───── SUPPLIED DATA ─────

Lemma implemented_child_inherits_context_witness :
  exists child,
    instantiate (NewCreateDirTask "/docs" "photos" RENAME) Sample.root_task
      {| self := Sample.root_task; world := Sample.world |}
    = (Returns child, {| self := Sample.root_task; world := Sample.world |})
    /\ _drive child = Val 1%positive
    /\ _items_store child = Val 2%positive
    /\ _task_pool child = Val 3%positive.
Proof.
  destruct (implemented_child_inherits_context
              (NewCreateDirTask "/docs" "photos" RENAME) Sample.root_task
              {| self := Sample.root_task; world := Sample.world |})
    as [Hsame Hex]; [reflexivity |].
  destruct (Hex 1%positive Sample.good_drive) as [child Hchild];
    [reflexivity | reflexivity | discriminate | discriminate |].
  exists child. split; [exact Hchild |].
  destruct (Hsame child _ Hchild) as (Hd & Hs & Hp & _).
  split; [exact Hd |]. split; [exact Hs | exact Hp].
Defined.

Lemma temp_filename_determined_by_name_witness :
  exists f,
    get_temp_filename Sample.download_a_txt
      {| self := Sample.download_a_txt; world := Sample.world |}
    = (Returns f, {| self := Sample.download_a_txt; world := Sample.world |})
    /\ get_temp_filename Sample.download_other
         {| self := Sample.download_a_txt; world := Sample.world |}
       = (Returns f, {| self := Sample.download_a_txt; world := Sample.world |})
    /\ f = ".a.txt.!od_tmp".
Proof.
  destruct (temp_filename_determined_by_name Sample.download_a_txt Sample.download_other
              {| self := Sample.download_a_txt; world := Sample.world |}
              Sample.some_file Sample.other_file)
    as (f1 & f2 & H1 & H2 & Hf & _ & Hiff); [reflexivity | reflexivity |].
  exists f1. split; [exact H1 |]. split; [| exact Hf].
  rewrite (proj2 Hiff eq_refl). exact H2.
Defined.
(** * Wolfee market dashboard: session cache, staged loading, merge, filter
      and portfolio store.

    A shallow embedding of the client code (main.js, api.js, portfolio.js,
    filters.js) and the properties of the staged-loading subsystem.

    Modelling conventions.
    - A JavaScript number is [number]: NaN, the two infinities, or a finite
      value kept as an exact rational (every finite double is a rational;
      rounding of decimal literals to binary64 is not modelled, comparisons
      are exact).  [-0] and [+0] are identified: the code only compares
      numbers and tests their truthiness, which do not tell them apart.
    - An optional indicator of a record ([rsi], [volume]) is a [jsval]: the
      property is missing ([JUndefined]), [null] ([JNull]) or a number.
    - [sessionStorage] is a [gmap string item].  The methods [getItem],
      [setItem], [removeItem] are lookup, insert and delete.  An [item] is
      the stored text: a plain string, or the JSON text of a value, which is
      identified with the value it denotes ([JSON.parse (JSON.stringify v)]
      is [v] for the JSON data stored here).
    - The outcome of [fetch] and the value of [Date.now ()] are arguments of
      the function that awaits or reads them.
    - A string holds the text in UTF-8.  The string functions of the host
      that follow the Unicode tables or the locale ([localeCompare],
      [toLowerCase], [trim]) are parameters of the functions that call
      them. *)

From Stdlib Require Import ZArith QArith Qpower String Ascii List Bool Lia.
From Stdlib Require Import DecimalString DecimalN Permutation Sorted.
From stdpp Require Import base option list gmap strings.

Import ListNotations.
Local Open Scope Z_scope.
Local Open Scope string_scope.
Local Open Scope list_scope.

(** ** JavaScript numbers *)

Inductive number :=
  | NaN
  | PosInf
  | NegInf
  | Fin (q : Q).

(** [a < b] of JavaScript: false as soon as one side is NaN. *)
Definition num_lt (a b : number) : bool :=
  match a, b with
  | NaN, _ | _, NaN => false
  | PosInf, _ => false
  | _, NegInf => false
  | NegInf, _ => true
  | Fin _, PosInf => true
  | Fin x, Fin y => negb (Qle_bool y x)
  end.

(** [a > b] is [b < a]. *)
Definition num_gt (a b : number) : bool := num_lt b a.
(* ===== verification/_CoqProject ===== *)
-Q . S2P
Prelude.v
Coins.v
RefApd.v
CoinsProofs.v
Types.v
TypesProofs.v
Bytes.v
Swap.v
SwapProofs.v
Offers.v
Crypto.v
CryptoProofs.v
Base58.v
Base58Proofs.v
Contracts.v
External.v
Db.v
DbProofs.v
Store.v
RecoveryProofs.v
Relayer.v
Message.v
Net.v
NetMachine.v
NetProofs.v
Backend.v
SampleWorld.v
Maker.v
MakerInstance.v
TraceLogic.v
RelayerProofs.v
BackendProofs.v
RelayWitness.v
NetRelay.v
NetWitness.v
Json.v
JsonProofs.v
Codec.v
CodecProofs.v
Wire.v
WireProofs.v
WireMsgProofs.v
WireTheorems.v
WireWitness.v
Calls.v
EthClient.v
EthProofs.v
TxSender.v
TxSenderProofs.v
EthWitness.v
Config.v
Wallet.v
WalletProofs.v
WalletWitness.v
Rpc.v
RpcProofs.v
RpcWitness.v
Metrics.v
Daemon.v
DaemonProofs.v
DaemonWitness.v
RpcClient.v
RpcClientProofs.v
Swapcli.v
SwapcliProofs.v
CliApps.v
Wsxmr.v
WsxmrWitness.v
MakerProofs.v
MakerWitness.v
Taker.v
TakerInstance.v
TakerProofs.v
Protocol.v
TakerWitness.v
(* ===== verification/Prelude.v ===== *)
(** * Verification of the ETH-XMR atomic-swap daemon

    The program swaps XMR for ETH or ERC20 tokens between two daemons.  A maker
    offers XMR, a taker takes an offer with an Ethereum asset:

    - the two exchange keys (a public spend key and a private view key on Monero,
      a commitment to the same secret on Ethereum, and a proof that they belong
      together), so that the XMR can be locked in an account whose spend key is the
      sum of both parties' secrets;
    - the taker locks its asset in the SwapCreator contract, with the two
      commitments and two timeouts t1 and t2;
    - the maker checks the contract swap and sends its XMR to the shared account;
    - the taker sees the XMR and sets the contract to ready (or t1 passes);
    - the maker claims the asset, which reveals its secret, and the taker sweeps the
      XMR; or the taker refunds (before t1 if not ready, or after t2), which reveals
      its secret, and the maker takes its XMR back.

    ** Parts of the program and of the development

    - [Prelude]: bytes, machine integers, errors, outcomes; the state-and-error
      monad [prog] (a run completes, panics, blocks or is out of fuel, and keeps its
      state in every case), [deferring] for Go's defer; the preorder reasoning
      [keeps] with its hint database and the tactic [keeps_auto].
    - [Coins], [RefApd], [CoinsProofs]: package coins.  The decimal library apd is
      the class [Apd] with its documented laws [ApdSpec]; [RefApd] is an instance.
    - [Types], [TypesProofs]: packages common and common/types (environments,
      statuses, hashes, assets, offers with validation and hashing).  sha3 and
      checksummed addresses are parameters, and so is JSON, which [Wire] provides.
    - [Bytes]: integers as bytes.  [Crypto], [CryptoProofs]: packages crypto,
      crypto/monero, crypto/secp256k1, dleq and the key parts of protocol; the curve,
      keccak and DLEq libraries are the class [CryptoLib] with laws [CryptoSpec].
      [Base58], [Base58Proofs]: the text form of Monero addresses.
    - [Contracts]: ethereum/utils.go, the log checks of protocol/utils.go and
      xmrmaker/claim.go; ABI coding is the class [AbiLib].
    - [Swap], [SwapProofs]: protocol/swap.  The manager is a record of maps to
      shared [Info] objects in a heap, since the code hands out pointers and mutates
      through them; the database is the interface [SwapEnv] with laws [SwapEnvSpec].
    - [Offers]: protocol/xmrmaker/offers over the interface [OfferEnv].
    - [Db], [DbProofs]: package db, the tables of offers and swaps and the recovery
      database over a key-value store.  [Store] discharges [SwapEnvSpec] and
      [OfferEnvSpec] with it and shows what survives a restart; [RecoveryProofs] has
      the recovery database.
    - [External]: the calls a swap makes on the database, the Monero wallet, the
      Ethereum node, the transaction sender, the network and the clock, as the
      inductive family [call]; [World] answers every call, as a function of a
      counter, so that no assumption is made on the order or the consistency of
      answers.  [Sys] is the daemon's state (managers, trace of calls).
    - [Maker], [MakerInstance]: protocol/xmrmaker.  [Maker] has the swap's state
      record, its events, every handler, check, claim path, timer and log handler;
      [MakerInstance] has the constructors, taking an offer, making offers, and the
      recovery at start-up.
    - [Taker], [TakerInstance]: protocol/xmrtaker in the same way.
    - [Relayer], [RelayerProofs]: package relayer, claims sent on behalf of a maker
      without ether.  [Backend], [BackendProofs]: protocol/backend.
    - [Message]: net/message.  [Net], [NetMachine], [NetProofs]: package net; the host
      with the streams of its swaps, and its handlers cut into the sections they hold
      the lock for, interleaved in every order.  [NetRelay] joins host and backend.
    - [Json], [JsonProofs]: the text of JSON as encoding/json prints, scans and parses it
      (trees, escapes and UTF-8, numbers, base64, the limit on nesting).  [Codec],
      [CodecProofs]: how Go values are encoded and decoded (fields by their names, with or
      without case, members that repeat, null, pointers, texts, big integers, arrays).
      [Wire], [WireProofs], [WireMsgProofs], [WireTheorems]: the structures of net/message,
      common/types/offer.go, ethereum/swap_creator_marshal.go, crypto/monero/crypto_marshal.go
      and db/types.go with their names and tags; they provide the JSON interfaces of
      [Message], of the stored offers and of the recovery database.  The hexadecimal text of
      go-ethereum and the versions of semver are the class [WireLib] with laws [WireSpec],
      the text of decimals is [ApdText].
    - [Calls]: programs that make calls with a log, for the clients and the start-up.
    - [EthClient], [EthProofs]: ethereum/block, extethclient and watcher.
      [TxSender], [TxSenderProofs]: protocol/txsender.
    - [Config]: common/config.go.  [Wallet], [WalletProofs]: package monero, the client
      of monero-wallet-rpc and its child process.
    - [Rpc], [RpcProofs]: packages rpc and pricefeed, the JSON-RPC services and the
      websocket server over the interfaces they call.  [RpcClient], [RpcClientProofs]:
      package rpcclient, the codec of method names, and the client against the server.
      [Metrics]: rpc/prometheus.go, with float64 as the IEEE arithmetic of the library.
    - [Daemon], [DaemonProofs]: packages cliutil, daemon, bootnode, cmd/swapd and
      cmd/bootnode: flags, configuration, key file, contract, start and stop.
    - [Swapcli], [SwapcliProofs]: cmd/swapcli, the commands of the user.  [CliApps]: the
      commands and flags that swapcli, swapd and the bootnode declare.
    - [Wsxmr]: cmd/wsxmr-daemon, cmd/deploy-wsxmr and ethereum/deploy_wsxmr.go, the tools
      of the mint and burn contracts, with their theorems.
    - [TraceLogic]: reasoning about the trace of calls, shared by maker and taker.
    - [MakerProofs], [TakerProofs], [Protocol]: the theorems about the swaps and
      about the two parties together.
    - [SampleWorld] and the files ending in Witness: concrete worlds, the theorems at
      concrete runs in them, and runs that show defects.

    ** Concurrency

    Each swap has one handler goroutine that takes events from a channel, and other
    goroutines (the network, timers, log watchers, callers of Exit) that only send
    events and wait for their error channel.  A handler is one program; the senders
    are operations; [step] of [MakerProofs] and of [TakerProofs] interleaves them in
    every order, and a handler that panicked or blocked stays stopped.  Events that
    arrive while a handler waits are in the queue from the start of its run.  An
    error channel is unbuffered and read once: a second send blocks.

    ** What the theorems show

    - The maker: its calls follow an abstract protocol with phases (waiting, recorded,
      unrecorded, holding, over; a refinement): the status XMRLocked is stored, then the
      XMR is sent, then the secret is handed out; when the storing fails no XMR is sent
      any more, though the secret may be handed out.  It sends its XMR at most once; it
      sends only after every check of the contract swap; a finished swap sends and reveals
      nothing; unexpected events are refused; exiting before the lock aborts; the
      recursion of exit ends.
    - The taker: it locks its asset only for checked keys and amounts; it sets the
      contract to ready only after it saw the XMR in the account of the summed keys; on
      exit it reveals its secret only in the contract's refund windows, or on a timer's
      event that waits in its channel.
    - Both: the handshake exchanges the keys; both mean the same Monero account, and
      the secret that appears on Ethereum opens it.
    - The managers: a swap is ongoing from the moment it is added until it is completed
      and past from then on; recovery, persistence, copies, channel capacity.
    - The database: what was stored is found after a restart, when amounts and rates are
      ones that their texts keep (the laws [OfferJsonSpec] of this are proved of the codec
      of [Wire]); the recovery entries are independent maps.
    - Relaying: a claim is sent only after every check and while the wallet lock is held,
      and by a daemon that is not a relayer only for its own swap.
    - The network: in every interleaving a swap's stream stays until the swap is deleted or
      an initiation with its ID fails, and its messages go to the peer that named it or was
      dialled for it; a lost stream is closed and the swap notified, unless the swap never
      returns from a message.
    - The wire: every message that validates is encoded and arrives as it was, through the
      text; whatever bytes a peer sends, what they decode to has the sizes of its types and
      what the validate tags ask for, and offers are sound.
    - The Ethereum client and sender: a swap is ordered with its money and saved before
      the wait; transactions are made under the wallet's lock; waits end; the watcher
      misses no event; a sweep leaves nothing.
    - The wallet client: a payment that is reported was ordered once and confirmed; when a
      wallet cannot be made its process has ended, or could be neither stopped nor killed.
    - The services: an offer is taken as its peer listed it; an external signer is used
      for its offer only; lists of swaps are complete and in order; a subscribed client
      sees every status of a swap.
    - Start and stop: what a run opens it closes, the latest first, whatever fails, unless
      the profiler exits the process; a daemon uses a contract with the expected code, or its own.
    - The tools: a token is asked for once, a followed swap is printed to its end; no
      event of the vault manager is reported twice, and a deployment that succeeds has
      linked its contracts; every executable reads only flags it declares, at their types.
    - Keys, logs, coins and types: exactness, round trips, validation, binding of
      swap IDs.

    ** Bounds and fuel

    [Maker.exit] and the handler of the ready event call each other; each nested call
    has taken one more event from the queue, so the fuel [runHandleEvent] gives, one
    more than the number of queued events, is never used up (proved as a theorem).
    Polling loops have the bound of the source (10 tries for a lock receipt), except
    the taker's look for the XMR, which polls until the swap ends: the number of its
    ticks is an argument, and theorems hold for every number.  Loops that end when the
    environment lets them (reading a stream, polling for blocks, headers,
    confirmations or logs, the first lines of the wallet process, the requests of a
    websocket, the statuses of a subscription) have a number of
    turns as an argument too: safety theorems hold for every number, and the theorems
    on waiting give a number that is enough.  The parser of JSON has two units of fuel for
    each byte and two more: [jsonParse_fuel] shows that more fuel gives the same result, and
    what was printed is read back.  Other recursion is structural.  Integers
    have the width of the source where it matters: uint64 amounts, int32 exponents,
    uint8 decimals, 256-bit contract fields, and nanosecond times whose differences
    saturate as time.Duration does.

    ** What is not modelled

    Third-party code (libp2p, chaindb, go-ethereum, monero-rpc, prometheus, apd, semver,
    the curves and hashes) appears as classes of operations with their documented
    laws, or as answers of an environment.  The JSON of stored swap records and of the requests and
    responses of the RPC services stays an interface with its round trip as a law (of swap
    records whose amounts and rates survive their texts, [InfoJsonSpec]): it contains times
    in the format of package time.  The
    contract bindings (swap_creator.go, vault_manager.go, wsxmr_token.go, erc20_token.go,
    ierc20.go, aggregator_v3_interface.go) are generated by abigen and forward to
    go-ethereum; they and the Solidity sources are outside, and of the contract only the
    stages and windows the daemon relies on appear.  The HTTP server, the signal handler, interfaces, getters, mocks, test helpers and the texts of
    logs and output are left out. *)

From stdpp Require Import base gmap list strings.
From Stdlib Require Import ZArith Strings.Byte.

─────

- [EXERCISE]
Scan the records above for the word "parameters". Show each line in which it appears.

- [SOLUTION FOR THIS TASK]
      [toLowerCase], [trim]) are parameters of the functions that call
      checksummed addresses are parameters, and so is JSON, which [Wire] provides.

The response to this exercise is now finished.